Die Abhängigkeit von dem Tool sei «noch an einem sehr geringen Ort», sagt Patrizia Pulfer von Interlaken Tourismus. Die Ferienregion hat Street View auf ihrer Internetseite installiert, doch Pulvers Prognose ist klar: «Wir gehen nicht davon aus, dass wir einen Gästeverlust hinnehmen müssten, wenn wir das Tool nicht mehr hätten.»

Genau damit droht Google und will Street View in der Schweiz abstellen, wenn es bei den strengen Auflagen bleibt. Doch die Drohung verpufft auch bei Zürich Tourismus: Street View habe «keine besonders grosse Bedeutung», sagt Zürich Tourismus-Präsident Elmar Ledergerber: «Wir stellen nicht fest, dass die Gäste mit diesem Dienst eng verbunden wären. Sie zieht es auch ohne Street View nach Zürich.»
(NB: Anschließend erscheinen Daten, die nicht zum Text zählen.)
(* ===== verification/Madt.v ===== *)
(** * The interrupt controllers of the machine: src/madt.cpp

    find_madt walks the tables the firmware left in memory; parse reads the
    entries of the MADT one after the other into [ApicInfo]. The tables are
    bytes of memory, read with the offsets of the packed structures of
    include/apic/madt.h. *)

From S2P Require Import Prelude Mem.

(** ** include/apic/madt.h *)

Definition sdt_length (m : ram) (t : Z) : Z := load32 m (t + 4).
Definition sizeof_SdtHeader : Z := 36.
Definition madt_local_apic_address (m : ram) (t : Z) : Z := load32 m (t + 36).
Definition sizeof_MadtHeader : Z := 44.
Definition entry_type (m : ram) (e : Z) : Z := load_le m e 1.
Definition entry_length (m : ram) (e : Z) : Z := load_le m (e + 1) 1.
Definition ioapic_id (m : ram) (e : Z) : Z := load_le m (e + 2) 1.
Definition ioapic_address (m : ram) (e : Z) : Z := load32 m (e + 4).
Definition ioapic_gsi_base (m : ram) (e : Z) : Z := load32 m (e + 8).
Definition iso_irq_source (m : ram) (e : Z) : Z := load_le m (e + 3) 1.
Definition iso_gsi (m : ram) (e : Z) : Z := load32 m (e + 4).
Definition iso_flags (m : ram) (e : Z) : Z := load16 m (e + 8).
Definition rsdp_revision (m : ram) (r : Z) : Z := load_le m (r + 15) 1.
Definition rsdt_address (m : ram) (r : Z) : Z := load32 m (r + 16).
Definition xsdt_address (m : ram) (r : Z) : Z := load64 m (r + 24).

Record IoApicDesc := MkDesc { phys_base : Z; gsi_base : Z; desc_id : Z }.
Record IsoEntry := MkIso { isa_irq : Z; gsi : Z; iso_flag : Z }.
Definition MAX_IOAPICS : nat := 8.
Definition MAX_ISOS : nat := 32.
(** The arrays with their counts are lists. *)
Record ApicInfo := MkInfo {
  lapic_phys_base : Z; bsp_apic_id : Z; ioapics : list IoApicDesc; isos : list IsoEntry
}.
Definition no_apic_info : ApicInfo := MkInfo 0 0 [] [].

Section Madt.
Context (hhdm : Z) (m : ram).

(** The scan of the root table's pointers, [size] bytes each. *)
Fixpoint find_table (k : nat) (entries : Z) (size : nat) : outcome Z :=
  match k with
  | O => Panic "acpi_madt: MADT not found."
  | S k' =>
      let table_phys := load_le m entries size in
      let tbl := u64 (table_phys + hhdm) in
      if (m tbl =? 65) && (m (tbl + 1) =? 80) && (m (tbl + 2) =? 73) && (m (tbl + 3) =? 67)
      then Ret tbl
      else find_table k' (entries + Z.of_nat size) size
  end.

(** [rsdp] is the address in the boot loader's response, 0 when there is
    none; the result is the MADT's address or null. *)
Definition find_madt (rsdp : Z) : outcome Z :=
  if rsdp =? 0 then Ret 0 else
  let from (sdt_phys : Z) (is_xsdt : bool) :=
    let sdt_header := u64 (sdt_phys + hhdm) in
    if sdt_length m sdt_header <? sizeof_SdtHeader then Panic "acpi_madt: SDT length invalid."
    else
      let entry_size := if is_xsdt then 8%nat else 4%nat in
      let entry_count := (sdt_length m sdt_header - sizeof_SdtHeader) / Z.of_nat entry_size in
      find_table (Z.to_nat entry_count) (sdt_header + sizeof_SdtHeader) entry_size in
  if (2 <=? rsdp_revision m rsdp) && negb (xsdt_address m rsdp =? 0)
  then from (xsdt_address m rsdp) true
  else if negb (rsdt_address m rsdp =? 0) then from (rsdt_address m rsdp) false
  else Panic "acpi_madt: No XSDT or RSDT found in RSDP.".

(** The switch on the entry's type. *)
Definition record_madt (e : Z) (a : ApicInfo) : ApicInfo :=
  if entry_type m e =? 1 then
    if (length (ioapics a) <? MAX_IOAPICS)%nat
    then MkInfo (lapic_phys_base a) (bsp_apic_id a)
           (ioapics a ++ [MkDesc (ioapic_address m e) (ioapic_gsi_base m e) (ioapic_id m e)]) (isos a)
    else a
  else if entry_type m e =? 2 then
    if (length (isos a) <? MAX_ISOS)%nat
    then MkInfo (lapic_phys_base a) (bsp_apic_id a) (ioapics a)
           (isos a ++ [MkIso (iso_irq_source m e) (iso_gsi m e) (iso_flags m e)])
    else a
  else a.

Fixpoint parse_loop (fuel : nat) (ptr end_ : Z) (a : ApicInfo) : outcome ApicInfo :=
  match fuel with
  | O => Diverge
  | S f => if ptr <? end_ then parse_loop f (ptr + entry_length m ptr) end_ (record_madt ptr a) else Ret a
  end.

(** A null table is dereferenced. An entry is at least a byte, if its length
    is not zero, so the table's length bounds the loop. *)
Definition parse (rsdp : Z) (a : ApicInfo) : outcome ApicInfo :=
  find_madt rsdp ≫= λ madt,
  if madt =? 0 then Fault else
  parse_loop (S (Z.to_nat (sdt_length m madt))) (madt + sizeof_MadtHeader) (madt + sdt_length m madt)
    (MkInfo (madt_local_apic_address m madt) (bsp_apic_id a) (ioapics a) (isos a)).

End Madt.

(** ** The format, as the firmware writes it *)

Inductive madt_entry :=
| ELapic (proc_id apic_id flags : Z)
| EIoApic (id addr gsi : Z)
| EIso (bus irq gsi flags : Z)
| EOther (type : Z) (body : list Z).

(** A structure in memory: its bytes, little endian. *)
Definition entry_at (m : ram) (p : Z) (e : madt_entry) : Prop :=
  match e with
  | ELapic pr a f => load_le m p 1 = 0 ∧ load_le m (p + 1) 1 = 8 ∧
      load_le m (p + 2) 1 = pr ∧ load_le m (p + 3) 1 = a ∧ load32 m (p + 4) = f
  | EIoApic i a g => load_le m p 1 = 1 ∧ load_le m (p + 1) 1 = 12 ∧
      load_le m (p + 2) 1 = i ∧ load32 m (p + 4) = a ∧ load32 m (p + 8) = g
  | EIso b i g f => load_le m p 1 = 2 ∧ load_le m (p + 1) 1 = 10 ∧
      load_le m (p + 2) 1 = b ∧ load_le m (p + 3) 1 = i ∧ load32 m (p + 4) = g ∧ load16 m (p + 8) = f
  | EOther t body => load_le m p 1 = t ∧ load_le m (p + 1) 1 = 2 + Z.of_nat (length body) ∧ (3 ≤ t)
  end.
Definition entry_size (e : madt_entry) : Z :=
  match e with ELapic _ _ _ => 8 | EIoApic _ _ _ => 12 | EIso _ _ _ _ => 10
             | EOther _ body => 2 + Z.of_nat (length body) end.
Fixpoint entries_at (m : ram) (p : Z) (es : list madt_entry) : Prop :=
  match es with [] => True | e :: es' => entry_at m p e ∧ entries_at m (p + entry_size e) es' end.
Definition entries_size (es : list madt_entry) : Z := foldr (λ e n, entry_size e + n) 0 es.

Definition desc_of (e : madt_entry) : option IoApicDesc :=
  match e with EIoApic i a g => Some (MkDesc a g i) | _ => None end.
Definition iso_of (e : madt_entry) : option IsoEntry :=
  match e with EIso _ i g f => Some (MkIso i g f) | _ => None end.

Lemma entry_size_pos e : 0 < entry_size e.
Proof. destruct e; simpl; lia. Qed.

Definition collect (es : list madt_entry) (a : ApicInfo) : ApicInfo :=
  MkInfo (lapic_phys_base a) (bsp_apic_id a) (take MAX_IOAPICS (ioapics a ++ omap desc_of es))
    (take MAX_ISOS (isos a ++ omap iso_of es)).

Definition counts_ok (a : ApicInfo) : Prop :=
  (length (ioapics a) ≤ MAX_IOAPICS)%nat ∧ (length (isos a) ≤ MAX_ISOS)%nat.

Lemma record_entry_spec m p e es a : entry_at m p e → counts_ok a →
  entry_length m p = entry_size e ∧ counts_ok (record_madt m p a) ∧
  collect es (record_madt m p a) = collect (e :: es) a.
Proof.
  intros He [H1 H2]. unfold entry_length, record_madt, collect, counts_ok, entry_type.
  destruct e as [pr ap f|i ad g|b i g f|t body]; cbn [entry_at] in He.
  - destruct He as (-> & -> & _). cbn. done.
  - destruct He as (-> & -> & E1 & E2 & E3). cbn [Z.eqb Pos.eqb].
    unfold ioapic_address, ioapic_gsi_base, ioapic_id. rewrite E1, E2, E3. split; [done|].
    cbn [omap list_omap desc_of iso_of]. destruct (Nat.ltb_spec (length (ioapics a)) MAX_IOAPICS) as [Hlt|Hge];
      cbn [ioapics isos lapic_phys_base bsp_apic_id]; (split; [split; [|done]|f_equal]).
    all: try (rewrite ?length_app; simpl; lia).
    + by rewrite <- app_assoc.
    + by rewrite !take_app_le by done.
  - destruct He as (-> & -> & _ & E1 & E2 & E3). cbn [Z.eqb Pos.eqb].
    unfold iso_irq_source, iso_gsi, iso_flags. rewrite E1, E2, E3. split; [done|].
    cbn [omap list_omap desc_of iso_of]. destruct (Nat.ltb_spec (length (isos a)) MAX_ISOS) as [Hlt|Hge];
      cbn [ioapics isos lapic_phys_base bsp_apic_id]; (split; [split; [done|]|f_equal]).
    all: try (rewrite ?length_app; simpl; lia).
    + by rewrite <- app_assoc.
    + by rewrite !take_app_le by done.
  - destruct He as (-> & -> & Ht). rewrite !(proj2 (Z.eqb_neq _ _)) by lia. done.
Qed.

(** The arrays never overflow, whatever the table holds. *)
Lemma record_counts m e a : counts_ok a → counts_ok (record_madt m e a).
Proof.
  intros [H1 H2]. unfold record_madt, counts_ok.
  destruct (_ =? 1); [|destruct (_ =? 2); [|done]].
  - destruct (Nat.ltb_spec (length (ioapics a)) MAX_IOAPICS); cbn [ioapics isos]; rewrite ?length_app; simpl; lia.
  - destruct (Nat.ltb_spec (length (isos a)) MAX_ISOS); cbn [ioapics isos]; rewrite ?length_app; simpl; lia.
Qed.
Lemma parse_loop_counts m fuel p e a a' : counts_ok a → parse_loop m fuel p e a = Ret a' → counts_ok a'.
Proof.
  revert p a. induction fuel as [|f IH]; intros p a Hc; cbn [parse_loop]; [done|].
  destruct (p <? e); [|by intros [= <-]]. apply IH. by apply record_counts.
Qed.
Lemma parse_counts hhdm m rsdp info : parse hhdm m rsdp no_apic_info = Ret info → counts_ok info.
Proof.
  unfold parse, mbind, outcome_bind. destruct (find_madt hhdm m rsdp) as [madt| | |]; try done. destruct (madt =? 0); [done|].
  apply parse_loop_counts. unfold counts_ok, MAX_IOAPICS, MAX_ISOS. cbn. lia.
Qed.

Lemma entries_size_cons e es : entries_size (e :: es) = entry_size e + entries_size es.
Proof. done. Qed.
Lemma entries_size_nonneg es : 0 ≤ entries_size es.
Proof.
  induction es as [|e es IH]; [done|]. rewrite entries_size_cons. pose proof (entry_size_pos e). lia.
Qed.

Lemma parse_loop_spec m es fuel p a : entries_at m p es → counts_ok a →
  entries_size es < Z.of_nat fuel →
  parse_loop m fuel p (p + entries_size es) a = Ret (collect es a).
Proof.
  revert fuel p a. induction es as [|e es IH]; intros fuel p a Hes Hok Hf.
  - destruct fuel as [|f]; [cbn in Hf; lia|]. cbn [parse_loop]. change (entries_size []) with 0.
    rewrite Z.add_0_r, Z.ltb_irrefl. unfold collect. cbn. rewrite !app_nil_r. destruct Hok.
    rewrite !take_ge by done. by destruct a.
  - rewrite entries_size_cons in *. destruct Hes as [He Hes]. pose proof (entry_size_pos e).
    pose proof (entries_size_nonneg es). destruct fuel as [|f]; [lia|]. cbn [parse_loop].
    destruct (record_entry_spec m p e es a He Hok) as (Hlen & Hok' & Hcol).
    rewrite (proj2 (Z.ltb_lt _ _)) by lia. rewrite Hlen, <- Hcol.
    rewrite <- (IH f (p + entry_size e)); [f_equal; lia|done|done|lia].
Qed.

(** the MADT is read completely and in order: when the table the firmware
    points to holds the entries [es], parse ends and the information is the
    LAPIC address, the first 8 I/O APICs and the first 32 interrupt overrides,
    in the order of the table. *)
Theorem madt_parse_entries (hhdm : Z) (m : ram) (rsdp madt : Z) (es : list madt_entry) (bsp : Z)
    (Hfind : find_madt hhdm m rsdp = Ret madt) (Hnn : madt ≠ 0)
    (Hlen : sdt_length m madt = sizeof_MadtHeader + entries_size es)
    (Hes : entries_at m (madt + sizeof_MadtHeader) es) :
  parse hhdm m rsdp (MkInfo 0 bsp [] []) =
    Ret (MkInfo (madt_local_apic_address m madt) bsp
           (take MAX_IOAPICS (omap desc_of es)) (take MAX_ISOS (omap iso_of es))).
Proof.
  unfold parse. rewrite Hfind. cbn [mbind outcome_bind]. rewrite (proj2 (Z.eqb_neq _ _) Hnn), Hlen.
  rewrite Z.add_assoc. rewrite parse_loop_spec; [done|done| |].
  - unfold counts_ok. cbn. unfold MAX_IOAPICS, MAX_ISOS. lia.
  - unfold sizeof_MadtHeader. lia.
Qed.

(** An entry whose length byte is 0 is never left. *)
Lemma zero_length_entry_hangs m p end_ fuel a :
  p < end_ → entry_length m p = 0 → parse_loop m fuel p end_ a = Diverge.
Proof.
  intros Hp Hl. revert a. induction fuel as [|f IH]; intros a; [done|]. cbn [parse_loop].
  rewrite (proj2 (Z.ltb_lt _ _)) by done. rewrite Hl, Z.add_0_r. apply IH.
Qed.

(** Tables at 64 (RSDP), 128 (RSDT) and 256 (MADT), direct map at 0. *)
Definition tables : ram := λ a,
  let put (off : Z) (l : list Z) := if (off <=? a) && (a <? off + Z.of_nat (length l))
                                    then nth (Z.to_nat (a - off)) l 0 else 0 in
  put 80 [128; 0; 0; 0] + put 132 [40; 0; 0; 0] + put 164 [0; 1; 0; 0] +
  put 256 [65; 80; 73; 67; 66; 0; 0; 0] + put 292 [0; 0; 224; 254] +
  put 300 [1; 12; 2; 0; 0; 0; 192; 254; 0; 0; 0; 0] +
  put 312 [2; 10; 0; 0; 2; 0; 0; 0; 0; 0].
Lemma madt_parse_entries_witness :
  parse 0 tables 64 (MkInfo 0 7 [] []) =
    Ret (MkInfo 4276092928 7 [MkDesc 4273995776 0 2] [MkIso 0 2 0]).
Proof.
  rewrite (madt_parse_entries 0 tables 64 256 [EIoApic 2 4273995776 0; EIso 0 0 2 0] 7).
  - vm_compute. reflexivity.
  - vm_compute. reflexivity.
  - discriminate.
  - vm_compute. reflexivity.
  - vm_compute. repeat split.
Defined.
Selbst Schweiz Tourismus räumt ein, dass die Bedeutung nicht messbar ist: «Eine Eins-zu-eins-Korrelation zwischen der Nutzung von Google Street View und dem Kaufentscheid können wir aber nicht herstellen», sagt Sprecherin Daniela Bär.

Der britische Kommunikationsexperte Andrew Gowers kritisiert gegenüber dem „Sonntag", es habe bei Google eine Phase gegeben, «in der nicht genügend Rücksicht auf den Datenschutz genommen wurde», analysiert der Brite mit Wohnsitz Hamburg.

Die Schweizer und die Deutschen seien gegenüber Google misstrauischer als seine Landsleute, so Gowers. «Die Google-Ingenieure dachten über die technischen Lösungen, aber nicht über die Auswirkungen nach», sagt er.

Unterdessen sei das Bewusstsein aber deutlich gestiegen: «Es ist eine Veränderung eingetreten.» 700 Mitarbeiter aus über 60 Nationen arbeiten am Google-Standort Zürich. Weitere 300 werden folgen. Der definitive Entscheid des Bundesgerichts habe «keinen Einfluss auf die Investitionen in der Schweiz», versichert Länderchef Patrick Warnking auf Nachfrage.